TASK BRIEF: Your answer should be one number: the count of lines in these entries that hold the word "deref".

Stored items:
BEGIN

(** A string on the heap, with its address; a [NULL]-terminated array of such strings, with the
    address of the array. *)

Definition allocated_string : Type := option (Z * list byte).
Definition mimetype_array : Type := option (Z * list (Z * list byte)).

Record guac_user_info := mk_info {
  optimal_width : Z;
  optimal_height : Z;
  optimal_resolution : Z;
  audio_mimetypes : mimetype_array;
  video_mimetypes : mimetype_array;
  image_mimetypes : mimetype_array;
  timezone : allocated_string;
  name : allocated_string;
  protocol_version : guac_protocol_version;
}.

#[export] Instance eta_info : Eta guac_user_info :=
  λ i, mk_info (optimal_width i) (optimal_height i) (optimal_resolution i) (audio_mimetypes i)
    (video_mimetypes i) (image_mimetypes i) (timezone i) (name i) (protocol_version i).

Record guac_user := mk_guac_user {
  user_active : bool;                    (* active *)
  last_sent_timestamp : Z;               (* client->last_sent_timestamp *)
  last_received_timestamp : Z;
  last_frame_duration : Z;
  processing_lag : Z;
  user_tables : Streams.user_tables;     (* __input_streams, __output_streams, __objects *)
  handlers : user_handlers;
  info : guac_user_info;
}.

#[export] Instance eta_guac_user : Eta guac_user :=
  λ u, mk_guac_user (user_active u) (last_sent_timestamp u) (last_received_timestamp u)
    (last_frame_duration u) (processing_lag u) (user_tables u) (handlers u) (info u).

(** The calls of a plugin's functions, with their arguments; a stream or object is its place. *)

Inductive call :=
| sync_call (timestamp : Z)
| touch_call (id x y x_radius y_radius : Z) (angle force : spec_float)
| mouse_call (x y mask : Z)
| key_call (keysym pressed : Z)
| size_call (width height : Z)
| audio_call (stream : nat) (mimetype : list byte)
| clipboard_call (stream : nat) (mimetype : list byte)
| file_call (stream : nat) (mimetype filename : list byte)
| pipe_call (stream : nat) (mimetype name : list byte)
| argv_call (stream : nat) (mimetype name : list byte)
| ack_call (stream : nat) (error : list byte) (status : Z)
| blob_call (stream : nat) (data : list byte) (length : Z)
| end_call (stream : nat)
| get_call (object : nat) (name : list byte)
| put_call (object stream : nat) (mimetype name : list byte).

Inductive event :=
| Calls (handler : Z) (c : call)
| Acks (index : Z) (message : list byte) (status : guac_protocol_status)
| Opens (stream : nat)
| Closes (stream : nat).

(** ** Actions *)

Definition session : Type := guac_user * list event.

Definition act (A : Type) : Type := stateful session A.
#[export] Instance act_ret : MRet act := stateful_ret session.
#[export] Instance act_bind : MBind act := stateful_bind session.

Definition get_user : act guac_user := λ s, Run (fst s, s).
Definition put_user (u : guac_user) : act unit := λ s, Run (tt, (u, snd s)).
Definition record_event (e : event) : act unit := λ s, Run (tt, (fst s, snd s ++ [e])).

Definition send_ack (index : Z) (message : list byte) (status : guac_protocol_status) : act unit :=
  record_event (Acks index message status).

Definition argv_at (argv : list (list byte)) (n : nat) : act (list byte) := lift (deref (argv !! n)).

(** ** Streams *)

Definition input_streams (u : guac_user) : list Streams.stream :=
  user_input_streams (user_tables u).

Definition set_input_stream (place : nat) (s : Streams.stream) (u : guac_user) : guac_user :=
  u <| user_tables := (user_tables u) <| user_input_streams :=
    <[place := s]> (user_input_streams (user_tables u)) |> |>.

Definition __get_input_stream (index : Z) : act (option nat) :=
  if (index <? 0) || (GUAC_USER_MAX_STREAMS <=? index) then
    send_ack index (lit "Invalid stream index") GUAC_PROTOCOL_STATUS_CLIENT_BAD_REQUEST;;
    mret None
  else mret (Some (Z.to_nat index)).

Definition stream_at (place : nat) : act Streams.stream :=
  u ← get_user; lift (deref (input_streams u !! place)).

Definition __get_open_input_stream (index : Z) : act (option nat) :=
  r ← __get_input_stream index;
  match r with
  | None => mret None
  | Some place =>
      stream ← stream_at place;
      if Streams.stream_index stream =? GUAC_USER_CLOSED_STREAM_INDEX then
        send_ack index (lit "Invalid stream index") GUAC_PROTOCOL_STATUS_CLIENT_BAD_REQUEST;;
        mret None
      else mret (Some place)
  end.

(** [argc] is the length of [argv]. *)

Section handlers.
  Context (plugin : Z → call → guac_user → Z * guac_user) (atof : list byte → spec_float).

Definition invoke (handler : Z) (c : call) : act Z := λ s,
  let '(r, u) := plugin handler c (fst s) in Run (r, (u, snd s ++ [Calls handler c])).

(** The handler of the stream, or the user's. *)

Definition or_else (first second : pointer) : pointer :=
  match first with Some h => Some h | None => second end.

Definition call_end (place : nat) (stream : Streams.stream) (u : guac_user) : act Z :=
  match or_else (stream_end_handler stream) (end_handler (handlers u)) with
  | Some h => invoke h (end_call place)
  | None => mret 0
  end.

Definition __init_input_stream (index : Z) : act (option nat) :=
  r ← __get_input_stream index;
  match r with
  | None => mret None
  | Some place =>
      stream ← stream_at place;
      u ← get_user;
      (if Streams.stream_index stream =? GUAC_USER_CLOSED_STREAM_INDEX then mret 0
       else call_end place stream u);;
      u ← get_user;
      put_user (set_input_stream place (mk_stream index None None None None) u);;
      record_event (Opens place);;
      mret (Some place)
  end.

(** What the five instructions that open a stream have in common. *)

Definition open_with (argv : list (list byte)) (handler : user_handlers → pointer)
    (make_call : nat → act call) (unsupported : list byte) : act Z :=
  index ← argv_at argv 0;
  r ← __init_input_stream (atoi index);
  match r with
  | None => mret 0
  | Some place =>
      u ← get_user;
      match handler (handlers u) with
      | Some h => c ← make_call place; invoke h c
      | None =>
          stream ← stream_at place;
          send_ack (Streams.stream_index stream) unsupported GUAC_PROTOCOL_STATUS_UNSUPPORTED;;
          mret 0
      end
  end.

Definition __guac_handle_audio (argv : list (list byte)) : act Z :=
  open_with argv audio_handler
    (λ place, mimetype ← argv_at argv 1; mret (audio_call place mimetype))
    (lit "Audio input unsupported").

Definition __guac_handle_clipboard (argv : list (list byte)) : act Z :=
  open_with argv clipboard_handler
    (λ place, mimetype ← argv_at argv 1; mret (clipboard_call place mimetype))
    (lit "Clipboard unsupported").

Definition __guac_handle_file (argv : list (list byte)) : act Z :=
  open_with argv file_handler
    (λ place, mimetype ← argv_at argv 1; filename ← argv_at argv 2; mret (file_call place mimetype filename))
    (lit "File transfer unsupported").

Definition __guac_handle_pipe (argv : list (list byte)) : act Z :=
  open_with argv pipe_handler
    (λ place, mimetype ← argv_at argv 1; name ← argv_at argv 2; mret (pipe_call place mimetype name))
    (lit "Named pipes unsupported").

Definition __guac_handle_argv (argv : list (list byte)) : act Z :=
  open_with argv argv_handler
    (λ place, mimetype ← argv_at argv 1; name ← argv_at argv 2; mret (argv_call place mimetype name))
    (lit "Reconfiguring in-progress connections unsupported").

Definition __guac_handle_ack (argv : list (list byte)) : act Z :=
  index ← argv_at argv 0;
  let stream_index := atoi index in
  if negb (Z.rem stream_index 2 =? 0) then mret 0
  else
    let stream_index := Z.quot stream_index 2 in
    if (stream_index <? 0) || (GUAC_USER_MAX_STREAMS <=? stream_index) then mret 0
    else
      let place := Z.to_nat stream_index in
      u ← get_user;
      stream ← lift (deref (user_output_streams (user_tables u) !! place));
      if Streams.stream_index stream =? GUAC_USER_CLOSED_STREAM_INDEX then mret 0
      else
        match or_else (stream_ack_handler stream) (ack_handler (handlers u)) with
        | Some h => error ← argv_at argv 1; status ← argv_at argv 2; invoke h (ack_call place error (atoi status))
        | None => mret 0
        end.

(** The data is decoded in place: the handler is given the memory of the argument. *)

Definition __guac_handle_blob (argv : list (list byte)) : act Z :=
  index ← argv_at argv 0;
  r ← __get_open_input_stream (atoi index);
  match r with
  | None => mret 0
  | Some place =>
      stream ← stream_at place;
      u ← get_user;
      match or_else (stream_blob_handler stream) (blob_handler (handlers u)) with
      | Some h =>
          text ← argv_at argv 1;
          let '(length, mem) := guac_protocol_decode_base64 (text ++ [x00]) in
          invoke h (blob_call place (take (Z.to_nat length) mem) length)
      | None =>
          send_ack (Streams.stream_index stream) (lit "File transfer unsupported")
            GUAC_PROTOCOL_STATUS_UNSUPPORTED;;
          mret 0
      end
  end.

Definition __guac_handle_end (argv : list (list byte)) : act Z :=
  index ← argv_at argv 0;
  r ← __get_open_input_stream (atoi index);
  match r with
  | None => mret 0
  | Some place =>
      stream ← stream_at place;
      u ← get_user;
      result ← call_end place stream u;
      stream ← stream_at place;
      u ← get_user;
      put_user (set_input_stream place
        (stream <| Streams.stream_index := GUAC_USER_CLOSED_STREAM_INDEX |>) u);;
      record_event (Closes place);;
      mret result
  end.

END

EXERCISE RESPONSE: 3